**Exercise prompt:** Copy verbatim the block of lines in the entries below whose first line contains "intros Hans H1'" and whose last line contains "engine_steps key answers cleared s os rs1". Leave out all other lines.

**Data for analysis:**

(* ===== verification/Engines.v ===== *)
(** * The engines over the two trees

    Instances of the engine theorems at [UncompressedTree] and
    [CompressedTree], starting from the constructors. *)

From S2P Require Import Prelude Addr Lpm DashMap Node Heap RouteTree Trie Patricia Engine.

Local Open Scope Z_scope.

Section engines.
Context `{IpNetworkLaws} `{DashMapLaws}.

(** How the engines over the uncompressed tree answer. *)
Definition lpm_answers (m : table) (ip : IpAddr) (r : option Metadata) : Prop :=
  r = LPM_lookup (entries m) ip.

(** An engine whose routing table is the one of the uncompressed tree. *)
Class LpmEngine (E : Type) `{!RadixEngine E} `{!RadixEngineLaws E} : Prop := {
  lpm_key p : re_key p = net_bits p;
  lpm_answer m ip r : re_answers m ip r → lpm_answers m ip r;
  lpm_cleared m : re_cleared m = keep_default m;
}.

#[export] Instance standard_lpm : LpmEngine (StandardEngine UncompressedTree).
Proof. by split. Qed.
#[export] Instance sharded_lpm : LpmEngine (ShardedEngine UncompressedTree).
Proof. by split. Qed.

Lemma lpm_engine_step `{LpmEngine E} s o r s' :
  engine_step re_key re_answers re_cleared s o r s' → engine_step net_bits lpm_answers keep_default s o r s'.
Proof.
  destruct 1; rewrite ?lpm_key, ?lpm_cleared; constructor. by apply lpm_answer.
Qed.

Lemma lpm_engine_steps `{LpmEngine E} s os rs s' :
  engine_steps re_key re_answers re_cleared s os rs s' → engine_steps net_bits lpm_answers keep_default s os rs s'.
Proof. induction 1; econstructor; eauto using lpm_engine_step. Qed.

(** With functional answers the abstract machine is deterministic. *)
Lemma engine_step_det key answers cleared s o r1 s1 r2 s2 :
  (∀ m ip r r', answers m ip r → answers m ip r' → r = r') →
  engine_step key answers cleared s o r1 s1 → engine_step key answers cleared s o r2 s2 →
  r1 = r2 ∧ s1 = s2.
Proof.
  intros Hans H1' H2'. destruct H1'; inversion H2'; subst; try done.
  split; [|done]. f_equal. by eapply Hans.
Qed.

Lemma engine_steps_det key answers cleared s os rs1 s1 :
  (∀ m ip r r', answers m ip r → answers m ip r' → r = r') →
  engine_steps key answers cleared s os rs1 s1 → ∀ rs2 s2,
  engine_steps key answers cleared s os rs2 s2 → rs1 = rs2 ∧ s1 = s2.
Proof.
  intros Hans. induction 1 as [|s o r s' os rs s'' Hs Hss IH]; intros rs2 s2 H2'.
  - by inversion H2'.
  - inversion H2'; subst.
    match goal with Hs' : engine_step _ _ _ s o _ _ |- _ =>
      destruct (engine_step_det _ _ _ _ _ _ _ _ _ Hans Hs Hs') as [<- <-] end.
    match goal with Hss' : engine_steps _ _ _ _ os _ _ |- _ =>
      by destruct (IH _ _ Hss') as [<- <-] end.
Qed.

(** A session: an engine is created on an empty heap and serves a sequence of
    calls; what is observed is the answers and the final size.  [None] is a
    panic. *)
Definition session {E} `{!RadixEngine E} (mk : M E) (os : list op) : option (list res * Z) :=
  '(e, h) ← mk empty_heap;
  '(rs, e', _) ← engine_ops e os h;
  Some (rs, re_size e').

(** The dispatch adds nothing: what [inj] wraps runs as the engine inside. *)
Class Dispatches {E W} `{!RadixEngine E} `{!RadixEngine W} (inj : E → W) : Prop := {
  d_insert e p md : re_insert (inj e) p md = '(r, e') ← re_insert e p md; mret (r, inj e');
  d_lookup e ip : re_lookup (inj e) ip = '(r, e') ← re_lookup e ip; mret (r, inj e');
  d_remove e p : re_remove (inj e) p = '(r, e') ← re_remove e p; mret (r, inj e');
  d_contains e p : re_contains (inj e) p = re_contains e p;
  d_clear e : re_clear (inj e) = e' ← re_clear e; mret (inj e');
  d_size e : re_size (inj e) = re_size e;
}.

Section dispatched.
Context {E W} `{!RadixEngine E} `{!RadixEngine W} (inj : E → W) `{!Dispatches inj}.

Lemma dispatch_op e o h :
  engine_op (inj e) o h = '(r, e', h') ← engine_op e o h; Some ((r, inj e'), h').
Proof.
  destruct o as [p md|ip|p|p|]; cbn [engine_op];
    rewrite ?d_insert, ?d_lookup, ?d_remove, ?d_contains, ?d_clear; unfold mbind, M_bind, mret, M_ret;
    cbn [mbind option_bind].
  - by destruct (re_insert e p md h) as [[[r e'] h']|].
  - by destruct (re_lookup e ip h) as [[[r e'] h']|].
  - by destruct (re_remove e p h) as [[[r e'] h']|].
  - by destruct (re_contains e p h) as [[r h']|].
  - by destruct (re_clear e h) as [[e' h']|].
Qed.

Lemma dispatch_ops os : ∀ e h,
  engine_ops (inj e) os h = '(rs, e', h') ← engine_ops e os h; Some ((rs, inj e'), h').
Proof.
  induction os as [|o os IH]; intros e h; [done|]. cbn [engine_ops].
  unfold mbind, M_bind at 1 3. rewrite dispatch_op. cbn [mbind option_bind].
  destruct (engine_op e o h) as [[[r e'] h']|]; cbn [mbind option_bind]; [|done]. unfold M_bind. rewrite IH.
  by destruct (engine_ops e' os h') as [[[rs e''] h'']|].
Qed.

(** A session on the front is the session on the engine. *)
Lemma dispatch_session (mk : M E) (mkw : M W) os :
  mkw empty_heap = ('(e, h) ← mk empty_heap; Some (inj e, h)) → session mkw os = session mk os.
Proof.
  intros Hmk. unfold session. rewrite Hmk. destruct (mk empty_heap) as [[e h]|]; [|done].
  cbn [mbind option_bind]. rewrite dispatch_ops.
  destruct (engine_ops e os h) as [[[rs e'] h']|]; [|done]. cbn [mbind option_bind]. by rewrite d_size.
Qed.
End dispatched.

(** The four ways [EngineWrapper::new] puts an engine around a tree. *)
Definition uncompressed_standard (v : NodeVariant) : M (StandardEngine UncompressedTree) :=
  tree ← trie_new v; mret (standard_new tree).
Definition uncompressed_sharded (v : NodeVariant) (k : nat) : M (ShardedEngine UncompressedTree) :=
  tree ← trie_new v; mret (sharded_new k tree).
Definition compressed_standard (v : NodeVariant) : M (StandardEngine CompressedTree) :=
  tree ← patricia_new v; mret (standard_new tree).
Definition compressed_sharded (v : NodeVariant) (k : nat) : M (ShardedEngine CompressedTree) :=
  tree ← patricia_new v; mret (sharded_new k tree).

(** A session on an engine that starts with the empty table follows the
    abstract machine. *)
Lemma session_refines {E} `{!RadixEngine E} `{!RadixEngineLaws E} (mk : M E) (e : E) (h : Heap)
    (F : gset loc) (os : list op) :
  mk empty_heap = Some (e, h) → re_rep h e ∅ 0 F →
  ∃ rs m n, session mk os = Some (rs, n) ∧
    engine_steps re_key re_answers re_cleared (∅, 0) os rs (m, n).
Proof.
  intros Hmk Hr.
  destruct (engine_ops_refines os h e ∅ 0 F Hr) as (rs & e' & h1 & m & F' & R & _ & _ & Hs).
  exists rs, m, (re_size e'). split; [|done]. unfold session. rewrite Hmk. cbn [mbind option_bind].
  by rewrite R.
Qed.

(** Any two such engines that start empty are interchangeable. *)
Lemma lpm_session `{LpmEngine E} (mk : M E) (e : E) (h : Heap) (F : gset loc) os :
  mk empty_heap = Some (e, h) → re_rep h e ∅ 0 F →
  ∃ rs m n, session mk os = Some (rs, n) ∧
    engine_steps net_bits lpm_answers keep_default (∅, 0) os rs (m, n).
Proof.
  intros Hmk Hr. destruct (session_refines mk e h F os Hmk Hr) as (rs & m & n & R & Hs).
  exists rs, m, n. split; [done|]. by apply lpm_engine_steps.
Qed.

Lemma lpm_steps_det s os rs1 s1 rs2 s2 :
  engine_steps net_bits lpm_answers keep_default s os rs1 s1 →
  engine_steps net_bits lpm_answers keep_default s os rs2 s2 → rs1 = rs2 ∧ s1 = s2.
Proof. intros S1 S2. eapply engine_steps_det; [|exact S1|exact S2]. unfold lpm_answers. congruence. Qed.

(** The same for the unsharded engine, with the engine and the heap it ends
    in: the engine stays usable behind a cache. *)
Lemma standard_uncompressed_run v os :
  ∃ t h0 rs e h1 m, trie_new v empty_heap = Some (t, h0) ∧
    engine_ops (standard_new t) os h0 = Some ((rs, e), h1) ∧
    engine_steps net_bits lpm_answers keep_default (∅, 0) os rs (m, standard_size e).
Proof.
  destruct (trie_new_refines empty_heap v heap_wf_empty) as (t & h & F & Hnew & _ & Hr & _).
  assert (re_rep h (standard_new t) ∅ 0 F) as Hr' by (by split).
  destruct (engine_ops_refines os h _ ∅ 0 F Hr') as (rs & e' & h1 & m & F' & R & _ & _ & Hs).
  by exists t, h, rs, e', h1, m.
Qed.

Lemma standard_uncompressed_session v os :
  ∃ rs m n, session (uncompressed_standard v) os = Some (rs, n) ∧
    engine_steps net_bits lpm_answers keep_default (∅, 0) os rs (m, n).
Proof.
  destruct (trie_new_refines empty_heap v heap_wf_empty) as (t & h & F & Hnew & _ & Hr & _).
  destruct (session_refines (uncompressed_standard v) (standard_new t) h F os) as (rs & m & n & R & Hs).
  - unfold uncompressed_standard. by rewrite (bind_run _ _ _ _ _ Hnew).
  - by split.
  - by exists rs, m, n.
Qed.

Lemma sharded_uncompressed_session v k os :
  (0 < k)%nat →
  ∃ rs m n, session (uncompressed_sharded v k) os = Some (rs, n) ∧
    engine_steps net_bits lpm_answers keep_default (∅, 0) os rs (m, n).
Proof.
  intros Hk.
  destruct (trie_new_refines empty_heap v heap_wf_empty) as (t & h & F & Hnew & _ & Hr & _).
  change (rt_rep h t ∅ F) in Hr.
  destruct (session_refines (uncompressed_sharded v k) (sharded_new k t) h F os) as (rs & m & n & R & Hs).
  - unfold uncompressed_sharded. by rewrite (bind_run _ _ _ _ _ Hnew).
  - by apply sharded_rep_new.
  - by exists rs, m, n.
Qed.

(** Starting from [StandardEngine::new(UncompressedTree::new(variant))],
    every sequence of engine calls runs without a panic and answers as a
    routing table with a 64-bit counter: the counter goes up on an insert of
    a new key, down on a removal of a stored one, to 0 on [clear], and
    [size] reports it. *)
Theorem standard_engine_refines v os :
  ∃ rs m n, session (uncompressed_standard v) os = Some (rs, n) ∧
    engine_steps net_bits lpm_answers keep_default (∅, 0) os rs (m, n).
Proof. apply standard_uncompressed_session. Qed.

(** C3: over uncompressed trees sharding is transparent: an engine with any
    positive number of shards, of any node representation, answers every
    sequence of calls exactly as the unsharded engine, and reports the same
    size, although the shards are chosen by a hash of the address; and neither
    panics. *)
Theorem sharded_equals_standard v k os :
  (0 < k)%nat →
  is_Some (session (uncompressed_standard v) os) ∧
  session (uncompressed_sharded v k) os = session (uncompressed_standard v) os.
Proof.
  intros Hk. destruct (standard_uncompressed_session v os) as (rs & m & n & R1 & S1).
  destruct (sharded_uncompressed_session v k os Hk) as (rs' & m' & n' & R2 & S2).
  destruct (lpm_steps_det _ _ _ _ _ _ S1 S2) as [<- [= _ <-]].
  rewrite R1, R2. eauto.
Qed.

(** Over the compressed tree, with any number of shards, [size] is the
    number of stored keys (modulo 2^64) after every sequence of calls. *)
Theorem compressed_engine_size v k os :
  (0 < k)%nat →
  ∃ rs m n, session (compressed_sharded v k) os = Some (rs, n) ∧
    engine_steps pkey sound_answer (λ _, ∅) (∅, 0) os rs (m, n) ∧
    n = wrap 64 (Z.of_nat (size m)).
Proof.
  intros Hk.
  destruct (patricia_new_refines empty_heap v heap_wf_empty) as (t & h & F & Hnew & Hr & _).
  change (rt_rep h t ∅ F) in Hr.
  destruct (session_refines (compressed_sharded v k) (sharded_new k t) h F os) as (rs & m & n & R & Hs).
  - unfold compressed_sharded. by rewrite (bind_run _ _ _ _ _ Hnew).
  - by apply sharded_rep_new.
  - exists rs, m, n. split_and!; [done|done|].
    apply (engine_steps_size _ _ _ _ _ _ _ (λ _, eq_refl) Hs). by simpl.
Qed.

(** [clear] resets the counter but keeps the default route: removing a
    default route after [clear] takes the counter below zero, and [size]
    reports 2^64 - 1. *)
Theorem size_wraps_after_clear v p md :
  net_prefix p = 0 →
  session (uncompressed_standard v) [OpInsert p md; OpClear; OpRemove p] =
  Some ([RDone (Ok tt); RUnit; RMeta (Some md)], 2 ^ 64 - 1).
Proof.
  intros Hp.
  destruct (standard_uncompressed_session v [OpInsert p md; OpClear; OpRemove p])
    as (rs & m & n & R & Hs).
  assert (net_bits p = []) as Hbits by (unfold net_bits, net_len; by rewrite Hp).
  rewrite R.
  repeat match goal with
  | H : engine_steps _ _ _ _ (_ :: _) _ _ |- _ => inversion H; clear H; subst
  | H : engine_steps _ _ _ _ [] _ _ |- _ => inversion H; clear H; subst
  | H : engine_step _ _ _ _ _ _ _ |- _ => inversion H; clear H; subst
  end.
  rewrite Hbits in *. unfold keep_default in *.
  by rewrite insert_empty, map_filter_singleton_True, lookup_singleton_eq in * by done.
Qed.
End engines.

**Reply to the task:**
  intros Hans H1' H2'. destruct H1'; inversion H2'; subst; try done.
  split; [|done]. f_equal. by eapply Hans.
Qed.

Lemma engine_steps_det key answers cleared s os rs1 s1 :
  (∀ m ip r r', answers m ip r → answers m ip r' → r = r') →
  engine_steps key answers cleared s os rs1 s1 → ∀ rs2 s2,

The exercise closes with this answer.